Writing a Custom Server Agent

1 How to Write a Custom Server Agent

This document outlines how to create your own adaptive load balancing server agent for the LoadMaster. It focuses on the requirements for creating and configuring such agents on arbitrary server operating systems – for example, it describes the protocol used by the agent to communicate with the LoadMaster. It does not focus on the mechanics of generating a load value using specific Operating System (OS) utilities, although a simple example of doing this is presented for Linux systems.

For Real Servers running Windows, you can use the Windows server agent supplied by KEMP, or write your own PowerShell script that uses Windows commands equivalent to the ones used in the examples in this section.

When adaptive load balancing is selected for a Virtual Service (VS), the LoadMaster expects that there is a program, called a ‘server agent’, running on each Real Server in the VS. The LoadMaster expects that the server agent performs the following tasks:

1. Periodically queries the Real Server operating system for whatever system load statistics are available and desired.

2. Uses the load values obtained from the operating system to arrive at an integer value.

3. Places the integer value in an otherwise empty file on the Real Server that can be queried using an HTTP GET command from the LoadMaster.

Point 3 requires that there is an HTTP server running on the Real Server that makes the file containing the integer load value available to the LoadMaster.

The server agent and an appropriately configured HTTP server must be running on all Real Servers in a VS before selecting adaptive load balancing for the VS on the LoadMaster.

On the LoadMaster side:

1. Once the adaptive scheduling method is chosen on a VS, the LoadMaster periodically attempts to retrieve the appropriate file (specified by the user) from each Real Server and read the integer load value from the file.

2. Until the LoadMaster successfully retrieves an integer load value from a Real Server, it will be considered unavailable.

3. Once an integer load value is retrieved, the LoadMaster modifies the Real Server’s status according to the table below.

Agent Response Meaning and Action Taken by the LoadMaster
No HTTP Response If the LoadMaster does not get a response when it attempts to get the file containing the load value, then the Real Server is assumed to be unavailable and it is marked down. The server dynamic weight is set to 0 so that no new connections are sent to it; currently open connections are not affected.
File does not exist or file is empty If the HTTP server is running on the Real Server, but the required file either does not exist or is empty (contains no data), then the server is assumed to be available, it is marked up, and the server dynamic weight is set to 100.
Non-integer value If the file returned by the HTTP server running on the Real Server contains a non-integer value, then the server is assumed to be available, it is marked up, and the server dynamic weight is set to 100.
< 0 If the file returned by the HTTP server running on the Real Server contains a negative integer value (for example, -1), then the server is assumed to be available, it is marked up, and the server dynamic weight is set to 100.
0 If the file returned by the HTTP server running on the Real Server contains an integer value of 0 (zero), this forces the LoadMaster to temporarily fall back to using the round robin scheduling method until the server agent returns a value other than 0. This return value is intended to be used in a situation where the agent code cannot for some reason arrive at a valid integer value to return to the LoadMaster.
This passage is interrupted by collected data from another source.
(* ===== verification/ModelFingerprint.v ===== *)
(** * Fingerprints of conditions and models

    [fingerprint_definition] and the compilation cache of
    [crates/openfga-condition/src/compiler.rs], [source_fingerprint] of
    [crates/openfga-model/src/source.rs], [model_fingerprint] of
    [crates/openfga-model/src/compiler.rs], and [StoredAuthorizationModel::new] of
    [crates/openfga-storage/src/types.rs], which compares them: what the
    fingerprints identify. *)

From S2P Require Import Prelude Ordered Identifier Codecs Reference Scalars Fingerprint Condition Storage Model ModelErrors.
From S2P Require Import CelValue CelCompiler CelTheorems ModelSource Compiler DeclarationTheory CompilerTheory Fixture CompilerTheorems CacheTheorems.
From stdpp Require Import gmap.

(** ** Conditions *)

Fixpoint fingerprint_type (parameter_type : ParameterType) (builder : FingerprintBuilder) : FingerprintBuilder :=
  match pt_kind parameter_type with
  | PTAny => write_tag 0 builder
  | PTBool => write_tag 1 builder
  | PTString => write_tag 2 builder
  | PTInt => write_tag 3 builder
  | PTUint => write_tag 4 builder
  | PTDouble => write_tag 5 builder
  | PTBytes => write_tag 6 builder
  | PTDuration => write_tag 7 builder
  | PTTimestamp => write_tag 8 builder
  | PTIpAddress => write_tag 9 builder
  | PTList value => fingerprint_type value (write_tag 10 builder)
  | PTMap value => fingerprint_type value (write_tag 11 builder)
  end.

(** What [fingerprint_definition] hashes. *)
Definition definition_bytes (definition : ConditionDefinition) : FingerprintBuilder :=
  let builder := builder_new "openfga.condition.compiled.v1" in
  let builder := write_str definition.(cd_name) builder in
  let builder := write_str definition.(cd_expression) builder in
  let builder := write_u64 (count_u64 definition.(cd_parameters)) builder in
  foldl (fun builder '(name, parameter_type) => fingerprint_type parameter_type (write_str name builder))
    builder definition.(cd_parameters).

Definition fingerprint_definition `{Sha256} (definition : ConditionDefinition) : Fingerprint :=
  finish (definition_bytes definition).

(** What [compilation_cache_key] hashes. *)
Definition compilation_bytes `{Sha256} (definition : ConditionDefinition) (limits : ConditionLimits) : FingerprintBuilder :=
  let definition_fingerprint := fingerprint_definition definition in
  let builder := builder_new "openfga.condition.compilation-cache.v1" in
  let builder := write_bytes definition_fingerprint builder in
  let builder := write_u64 limits.(cl_expression_bytes) builder in
  let builder := write_u64 limits.(cl_ast_nodes) builder in
  let builder := write_u64 limits.(cl_ast_depth) builder in
  let builder := write_u64 limits.(cl_identifiers) builder in
  let builder := write_u64 limits.(cl_literals) builder in
  let builder := write_u64 limits.(cl_comprehensions) builder in
  let builder := write_u64 limits.(cl_parameters) builder in
  let builder := write_u64 limits.(cl_literal_collection_items) builder in
  let builder := write_u64 limits.(cl_runtime_value_bytes) builder in
  write_u64 limits.(cl_runtime_collection_items) builder.

Definition compilation_cache_key `{Sha256} (definition : ConditionDefinition) (limits : ConditionLimits) : Fingerprint :=
  finish (compilation_bytes definition limits).

(** The cache of compiled conditions. *)
Abbreviation CompilationCache := (gmap Fingerprint CelCondition).

(** [ConditionCompiler::compile]: [try_get_with] computes a missing entry once and
    keeps it when it is not an error. *)
Definition compile_cached `{CelParser, Sha256} (definition : ConditionDefinition) (limits : ConditionLimits)
    (cache : CompilationCache) : CompilationCache * result CompileError CelCondition :=
  let key := compilation_cache_key definition limits in
  match cache !! key with
  | Some condition => (cache, Ok condition)
  | None =>
      match compile_uncached definition limits with
      | Ok condition => (<[key := condition]> cache, Ok condition)
      | Err error => (cache, Err error)
      end
  end.

(** What happens to the cache: a condition is compiled, or an entry evicted. *)
Inductive cache_event := CompileCondition (d : ConditionDefinition) (l : ConditionLimits) | EvictCondition (key : Fingerprint).

Fixpoint run_cache `{CelParser, Sha256} (events : list cache_event) (cache : CompilationCache) :
    list (result CompileError CelCondition) :=
  match events with
  | [] => []
  | CompileCondition d l :: events => let '(cache, r) := compile_cached d l cache in r :: run_cache events cache
  | EvictCondition key :: events => run_cache events (delete key cache)
  end.

(** ** Model sources *)

(** [write_rewrite_fingerprint]: the rewrites still to write, the next one first. *)
Fixpoint write_rewrite_loop (fuel : nat) (pending : list RewriteSource) (builder : FingerprintBuilder) : FingerprintBuilder :=
  match fuel, pending with
  | S fuel, rewrite :: pending =>
      match rewrite with
      | SDirect => write_rewrite_loop fuel pending (write_tag 0 builder)
      | SComputed relation => write_rewrite_loop fuel pending (write_str relation (write_tag 1 builder))
      | STupleToUserset tupleset computed =>
          write_rewrite_loop fuel pending (write_str computed (write_str tupleset (write_tag 2 builder)))
      | SUnion children =>
          write_rewrite_loop fuel (children ++ pending) (write_u64 (count_u64 children) (write_tag 3 builder))
      | SIntersection children =>
          write_rewrite_loop fuel (children ++ pending) (write_u64 (count_u64 children) (write_tag 4 builder))
      | SDifference base subtract => write_rewrite_loop fuel (base :: subtract :: pending) (write_tag 5 builder)
      end
  | _, _ => builder
  end.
This might happen if, for example, the server is not responding to the agent' queries for load values.
1-100 If the file returned by the HTTP server running on the Real Server contains an integer value between 1 and 100, the server is considered to be loaded to the indicated level, which is a percentage of fully loaded. The LoadMaster sets the dynamic weight appropriately: the higher the number returned by the server agent, the lower the dynamic weight of the server will be set.
101 If the file returned by the HTTP server running on the Real Server contains an integer value of 101, the server is considered to have reached its maximum load and it is marked down. The server dynamic weight is set to 0 so that no new connections are sent to it; currently open connections are not affected.
102 If the file returned by the HTTP server running on the Real Server contains an integer value of 102, this means essentially the same as returning 101 except that the LoadMaster also drops all currently open connections if the Drop connections on RS failure option is set on the associated VS.
> 102 Treated as if the server returned 101.

On Linux systems, a straightforward manner in which to implement a server agent is to use a cron script to generate a load value and place it in the appropriate location on a regular basis for example, every 5 seconds.

Such a script could be as simple as this:

#! /bin/bash

top -l1 | awk '/CPU Usage/ {printf “%d\n”, $7} > /path/load

The above uses the top command and a short awk script to copy the current CPU load value in a file - the path above specifies the path to the root of an HTTP server on the Real Server. The filename 'load' is the default filename retrieved by the LoadMaster. [This and other adaptive load balancing options are located in the User Interface (UI) under Rules & Checking > Check Parameters > Adaptive Parameters.]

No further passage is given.